(* ===== verification/RtRuns.v ===== *)
(** * RtRuns: realtime connections on concrete messages

    A reader and writer of JSON, an environment with policies, a pipe, and
    what connections do with them; and runs that show what the protocol
    does at its edges. *)
From S2P Require Import Prelude Order Text Utf8 Manifest RtFrame RtLimit RtSession RtSessionProofs RtHub.

Module RtWitness.
(** ** JSON *)
(** Values as trees, and trees as text. *)
Fixpoint to_tree (v : Value) : gen_tree bytes :=
  match v with
  | JNull => GenNode 0 []
  | JBool b => GenNode (if b then 1 else 2) []
  | JNum n => GenNode 3 [GenLeaf n]
  | JStr s => GenNode 4 [GenLeaf s]
  | JArr l => GenNode 5 (map to_tree l)
  | JObj m => GenNode 6 (map (λ e, GenNode 7 [GenLeaf e.1; to_tree e.2]) m)
  end.
Fixpoint of_tree (t : gen_tree bytes) : Value :=
  match t with
  | GenNode 1 _ => JBool true
  | GenNode 2 _ => JBool false
  | GenNode 3 [GenLeaf n] => JNum n
  | GenNode 4 [GenLeaf s] => JStr s
  | GenNode 5 l => JArr (map of_tree l)
  | GenNode 6 m => JObj (map (λ e, match e with GenNode 7 [GenLeaf k; v] => (k, of_tree v) | _ => ([], JNull) end) m)
  | _ => JNull
  end.
Fixpoint of_to_tree (v : Value) : of_tree (to_tree v) = v.
Proof.
  destruct v as [|[]|n|s|l|m]; cbn; [done..| |]; f_equal.
  - induction l as [|v l IH]; cbn; [done|]. f_equal; [apply of_to_tree|exact IH].
  - induction m as [|[k v] m IH]; cbn; [done|]. f_equal; [|exact IH]. f_equal. apply of_to_tree.
Qed.
#[global] Instance json : Json := {|
  json_text v := ManifestConcrete.bits_of (countable.encode (to_tree v));
  json_parse t := of_tree <$> countable.decode (ManifestConcrete.of_bits t);
  json_number _ := True
|}.
Lemma bits_ascii p : Forall ascii (ManifestConcrete.bits_of p).
Proof. induction p; cbn; repeat constructor; done. Qed.
#[global] Instance json_ok : JsonOk.
Proof.
  split; [|intros v _; apply utf8_ascii, bits_ascii|done]. intros v _. cbn. by rewrite ManifestConcrete.of_bits_bare, countable.decode_encode; cbn; rewrite of_to_tree.
Qed.
#[global] Instance hash_order : HashOrder := {| hash_iter A m := map_to_list m; hash_iter_perm A m := Permutation_refl _ |}.

(** ** An environment *)
(** Members may read and write, guests may not; what was done is kept. *)
Definition member : Identity := mkIdentity (str "member") JNull.
Definition guest : Identity := mkIdentity (str "guest") JNull.
Definition grant (id : Identity) : Grant := let b := bool_decide (i_role id = str "member") in mkGrant b b.
#[global] Instance policies : Policies := {| allow_read id _ := grant id; allow_write id _ := grant id |}.
#[global] Instance env : Env (list Action) := {|
  e_join e := (e, true);
  e_over_events e := (e, false);
  e_presence e := (e, true);
  e_ask e _ id _ := (e, inl (grant id));
  e_watch e _ _ wants := (e, inl (mkWatched (Z.of_nat <$> seq 1 (length wants)) None));
  e_state e _ := (e, jobj []);
  e_send e a := (e ++ [a], true);
  e_do e _ _ a := e ++ [a]
|}.
#[global] Instance env_ok : EnvOk (list Action).
Proof. split. intros e bearer identity ask e' g [= <- <-]. by destruct (a_about ask). Qed.
Definition verify (token : bytes) : Identity + bytes :=
  if bool_decide (token = str "member") then inl member else if bool_decide (token = str "guest") then inl guest else inr (str "no such token").

(** ** Messages *)
Definition room_a : bytes := str "realtime:a".
Definition room_b : bytes := str "realtime:b".
Definition says_frame (topic event : bytes) (payload : Value) : Heard :=
  ClientText (f_encode (mkFrame (Some (str "1")) (Some (str "2")) topic event payload) V2).
Definition join_as (topic : bytes) (private : bool) (token : option bytes) : Heard :=
  says_frame topic (str "phx_join")
    (jobj ((str "config", jobj [(str "private", JBool private)]) :: match token with Some t => [(str "access_token", JStr t)] | None => [] end)).
Definition shout (topic : bytes) : Heard :=
  says_frame topic (str "broadcast") (jobj [(str "event", JStr (str "hi")); (str "payload", jobj [])]).
(** What a socket does with messages one after the other, from a guest's. *)
Definition s0 : Session := with_bearer (budgeted V2 guest limits_default) None.
Definition after (s : Session) (heard : Heard) : Session := (turn verify 0 heard (s, [] : list Action)).1.1.
Definition did (s : Session) (heard : Heard) : list Action := (turn verify 0 heard (s, [] : list Action)).2.1.
Lemma runs_after s ids heard :
  runs (E := list Action) s ids → (turn verify 0 heard (s, [] : list Action)).2.2 = Some true →
  runs (E := list Action) (after s heard) (proved verify 0 heard s ([] : list Action) ids).
Proof.
  intros R On. unfold after. destruct (turn verify 0 heard (s, [])) as [[s' e'] [d on]] eqn:Et. cbn in On. subst on.
  by eapply runs_turn.
Qed.
Definition in_a : Session := after s0 (join_as room_a true (Some (str "member"))).
Definition who_in_a : list Identity := proved verify 0 (join_as room_a true (Some (str "member"))) s0 ([] : list Action) [guest].
Lemma in_a_runs : runs (E := list Action) in_a who_in_a.
Proof. apply runs_after; [apply runs_new|by vm_compute]. Qed.

(** ** Witnesses *)
Lemma private_rooms_guarded_witness :
  Forall (may (proved verify 0 (shout room_a) in_a ([] : list Action) who_in_a)) (did in_a (shout room_a)) ∧
  existsb (λ a, match a with Fan fan => bool_decide (fo_topic fan = str "private:" ++ room_a) | _ => false end) (did in_a (shout room_a)) = true.
Proof.
  split; [|by vm_compute]. pose proof (private_rooms_guarded in_a who_in_a verify 0 (shout room_a) ([] : list Action) in_a_runs) as W.
  unfold did. destruct (turn verify 0 (shout room_a) (in_a, [])) as [w [d on]]. by destruct W as (_ & W & _).
Defined.
Lemma session_in_order_witness :
  s_pending in_a = ∅ ∧ (map_to_list (s_channels in_a)).*1 = [room_a] ∧
  ∀ c, s_channels in_a !! room_a = Some c → c_private c = true → is_Some (s_rights in_a !! room_a).
Proof.
  pose proof (session_in_order in_a who_in_a in_a_runs) as (_ & W & Pe & _). split; [exact Pe|]. split; [by vm_compute|].
  intros c C. by destruct (W room_a c C).
Defined.
Lemma frames_answered_witness :
  answered V2 (mkFrame (Some (str "1")) (Some (str "2")) room_b (str "phx_leave") JNull) (did in_a (says_frame room_b (str "phx_leave") JNull)).
Proof.
  refine (frames_answered (λ e a, eq_refl) verify 0 _ (mkFrame (Some (str "1")) (Some (str "2")) room_b (str "phx_leave") JNull) in_a [] _ _); [by vm_compute|].
  do 2 right. by left.
Defined.

(** ** A topic with two sockets and a client *)
#[global] Instance pipe : Pipe (list Delivery * Z) := {|
  pipe_new := ([], 1);
  pipe_subscribe p := (p.1, Z.max 0 p.2 + 1);
  pipe_send p d := if 0 <? p.2 then Some ((p.1 ++ [d], p.2), p.2) else None;
  receiver_count p := Z.max 0 p.2;
  pipe_drop p := (p.1, p.2 - 1);
  heard p := p.1
|}.
#[global] Instance pipe_ok : PipeOk (list Delivery * Z).
Proof.
  split; cbn.
  - done.
  - intros p. split; [done|lia].
  - intros p. lia.
  - intros p L. split; [done|lia].
  - intros p d E. destruct (Z.ltb_spec 0 p.2); [lia|done].
  - intros p d L. destruct (Z.ltb_spec 0 p.2); [|lia]. exists (p.1 ++ [d], p.2). cbn. rewrite Z.max_r by lia. by split_and!.
Qed.
Definition hub0 : Hub (list Delivery * Z) := track 1 room_a (Some (str "ann")) (jobj []) (carry room_a hub_new).
Definition w0 : World := mkWorld hub0 ∅.
Definition w1 : World := mkWorld (track 2 room_a (Some (str "ann")) (jobj [(str "tab", JNum (str "2"))]) (carry room_a hub0)) ∅.
Definition in_1 := track_in 1 room_a (Some (str "bob")) (jobj []) (w_hub w1).
Definition in_2 := untrack_in 2 room_a in_1.1.
(** Both change, and the second's diff goes out first. *)
Definition wa : World := mkWorld in_1.1 {[1 := (room_a, (Some in_1.2.1, in_1.2.2))]}.
Definition wb : World := mkWorld in_2.1 (<[2 := (room_a, (None, in_2.2))]> (w_unsent wa)).
Definition wc : World := mkWorld (diff 2 room_a None in_2.2 in_2.1) (delete 2 (w_unsent wb)).
Definition w2 : World :=
  mkWorld (diff 1 room_a (Some in_1.2.1) in_1.2.2 (w_hub wc)) (delete 1 (w_unsent wc)).
Lemma presence_stays_level_witness :
  ∃ p0 p2 fresh, h_topics (carry room_a hub0) !! room_a = Some p0 ∧ h_topics (w_hub w2) !! room_a = Some p2 ∧ heard p2 = heard p0 ++ fresh ∧
    level (foldl client_apply (client_of (hub_state room_a (w_hub w1))) (payloads fresh)) (client_of (hub_state room_a (w_hub w2))) ∧
    (client_of (hub_state room_a (w_hub w2))).*1 = [str "bob"].
Proof.
  destruct (presence_stays_level room_a w0 w1 w2) as (p0 & p2 & fresh & H0 & H2 & Eh & L).
  - eapply rtc_l; [apply (hop_carry _ hub_new ∅ room_a)|]. apply track_hops; [done|by vm_compute|done].
  - apply track_hops; [done|by vm_compute|]. by split; [intros ? []%elem_of_nil|].
  - apply (rtc_l _ _ wa); [by apply (hop_track _ _ _ 1 room_a (Some (str "bob")) (jobj [])); [..|vm_compute]|].
    apply (rtc_l _ _ wb); [by apply (hop_untrack _ in_1.1 _ 2 room_a); [|vm_compute]|].
    apply (rtc_l _ _ wc); [by apply (hop_diff _ in_2.1 (w_unsent wb) 2 room_a (None, in_2.2))|].
    apply rtc_once. exact (hop_diff _ (w_hub wc) (w_unsent wc) 1 room_a (Some in_1.2.1, in_1.2.2) eq_refl).
  - intros who d. assert (E : w_unsent w2 = ∅) by by vm_compute. by rewrite E, lookup_empty.
  - exists p0, p2, fresh. split_and!; [done..|by vm_compute].
Defined.

(** ** Edges *)
Definition fans (acts : list Action) : bool := existsb (λ a, match a with Fan _ => true | _ => false end) acts.
Definition asked (acts : list Action) : bool := existsb (λ a, match a with AskFor _ => true | _ => false end) acts.
(** A join that brings another token makes the whole socket somebody else,
    and the private channel it was on as a member goes on: what a guest may
    not write is fanned, and nobody is asked.  The same token in a refresh
    takes the channel down. *)
Definition written : Session := after in_a (shout room_a).
Definition now_guest : Session := after written (join_as room_b false (Some (str "guest"))).
Definition refreshed_guest : Session := after written (says_frame room_a (str "access_token") (jobj [(str "access_token", JStr (str "guest"))])).
Example join_keeps_old_rights :
  s_identity now_guest = guest ∧ g_broadcast (allow_write guest room_a) = false ∧
  fans (did now_guest (shout room_a)) = true ∧ asked (did now_guest (shout room_a)) = false ∧
  s_identity refreshed_guest = guest ∧ fans (did refreshed_guest (shout room_a)) = false.
Proof. by vm_compute. Qed.
(** A private join that was refused leaves its rights behind: the public
    channel of the same name, joined afterwards, is asked about and refused. *)
Definition refused : Session := after s0 (join_as room_a true None).
Definition public_a : Session := after refused (join_as room_a false None).
Example refused_join_gates_public :
  (map_to_list (s_channels refused)).*1 = [] ∧ (map_to_list (s_rights refused)).*1 = [room_a] ∧
  (c_private <$> s_channels public_a !! room_a) = Some false ∧ fans (did public_a (shout room_a)) = false ∧
  fans (did (after s0 (join_as room_a false None)) (shout room_a)) = true.
Proof. by vm_compute. Qed.
(** The lengths of a broadcast are cast to a byte, so a topic of 256 bytes
    is written as an empty one: two broadcasts with one encoding. *)
Definition long : bytes := replicate 256 (byte_of_Z 97).
Example long_topic_wraps :
  bb_encode (mkPush [] [] long [] [] EBinary []) = bb_encode (mkPush [] [] [] [] [] EBinary long).
Proof. by vm_compute. Qed.
End RtWitness.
——
● What is expected
Produce only the lines from the line containing "e_send e a := (e ++ [a], true);" through the line containing "Lemma runs_after s", inclusive of both, exactly as they stand in the entries above.

● Output for this task
  e_send e a := (e ++ [a], true);
  e_do e _ _ a := e ++ [a]
|}.
#[global] Instance env_ok : EnvOk (list Action).
Proof. split. intros e bearer identity ask e' g [= <- <-]. by destruct (a_about ask). Qed.
Definition verify (token : bytes) : Identity + bytes :=
  if bool_decide (token = str "member") then inl member else if bool_decide (token = str "guest") then inl guest else inr (str "no such token").

(** ** Messages *)
Definition room_a : bytes := str "realtime:a".
Definition room_b : bytes := str "realtime:b".
Definition says_frame (topic event : bytes) (payload : Value) : Heard :=
  ClientText (f_encode (mkFrame (Some (str "1")) (Some (str "2")) topic event payload) V2).
Definition join_as (topic : bytes) (private : bool) (token : option bytes) : Heard :=
  says_frame topic (str "phx_join")
    (jobj ((str "config", jobj [(str "private", JBool private)]) :: match token with Some t => [(str "access_token", JStr t)] | None => [] end)).
Definition shout (topic : bytes) : Heard :=
  says_frame topic (str "broadcast") (jobj [(str "event", JStr (str "hi")); (str "payload", jobj [])]).
(** What a socket does with messages one after the other, from a guest's. *)
Definition s0 : Session := with_bearer (budgeted V2 guest limits_default) None.
Definition after (s : Session) (heard : Heard) : Session := (turn verify 0 heard (s, [] : list Action)).1.1.
Definition did (s : Session) (heard : Heard) : list Action := (turn verify 0 heard (s, [] : list Action)).2.1.
Lemma runs_after s ids heard :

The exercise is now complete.